[TASK INSTRUCTIONS] Please copy out each line of the entries in which "JInt" appears.

Stored data entries:
Lemma lt_JInt (a b : Z) : Num.lt (JInt a) (JInt b) = (a <? b).
Proof.
  unfold JInt; simpl. destruct (a <? b) eqn:E.
  - apply Qlt_bool_iff. rewrite <- Zlt_Qlt. lia.
  - apply Qlt_bool_false_iff. rewrite <- Zle_Qle. lia.
Qed.

Lemma le_JInt (a b : Z) : Num.le (JInt a) (JInt b) = (a <=? b).
Proof.
  unfold JInt; simpl. destruct (a <=? b) eqn:E.
  - apply Qle_bool_iff. rewrite <- Zle_Qle. lia.
  - destruct (Qle_bool (inject_Z a) (inject_Z b)) eqn:F; [|reflexivity].
    apply Qle_bool_iff in F. rewrite <- Zle_Qle in F. lia.
Qed.

(** ** Score-magnitude validation *)

Lemma score_checks_unfold (now : Z) (time : JsValue) (d : Difficulty)
    (gameData : option GameData) (q : Q) :
  ToNumber time = Fin q ->
  match gameData with Some g => validateGameSession now g = inr tt | None => True end ->
  validateScoreReasonableness now time d gameData =
    if Qlt_bool q (minTimes d) then inl (ScoreTooFast, SevHigh)
    else if Qlt_bool (maxReasonableTimes d) q then inl (ScoreOutOfRange, SevLow)
    else if Qlt_bool q (worldRecords d) then inl (BeatsWorldRecord, SevCritical)
    else if Number_isInteger time && Qlt_bool q (worldRecords d * 2)
    then inl (SuspiciousRound, SevMedium)
    else inr tt.
Proof.
  intros Hq Hg. unfold validateScoreReasonableness, jsLt, jsGt, Num.gt.
  assert (Hgv : match gameData with
                | Some g => validateGameSession now g
                | None => inr tt
                end = inr tt).
  { destruct gameData; [exact Hg | reflexivity]. }
  rewrite Hgv. simpl ToNumber. rewrite Hq. reflexivity.
Qed.

Lemma score_game_invalid (now : Z) (time : JsValue) (d : Difficulty)
    (g : GameData) (r : GameReason) (s : Severity) :
  validateGameSession now g = inl (r, s) ->
  validateScoreReasonableness now time d (Some g) = inl (GameInvalid r, SevCritical).
Proof.
  intros H. unfold validateScoreReasonableness. rewrite H. reflexivity.
Qed.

[OUTPUT OF THE TASK]
Lemma lt_JInt (a b : Z) : Num.lt (JInt a) (JInt b) = (a <? b).
  unfold JInt; simpl. destruct (a <? b) eqn:E.
Lemma le_JInt (a b : Z) : Num.le (JInt a) (JInt b) = (a <=? b).
  unfold JInt; simpl. destruct (a <=? b) eqn:E.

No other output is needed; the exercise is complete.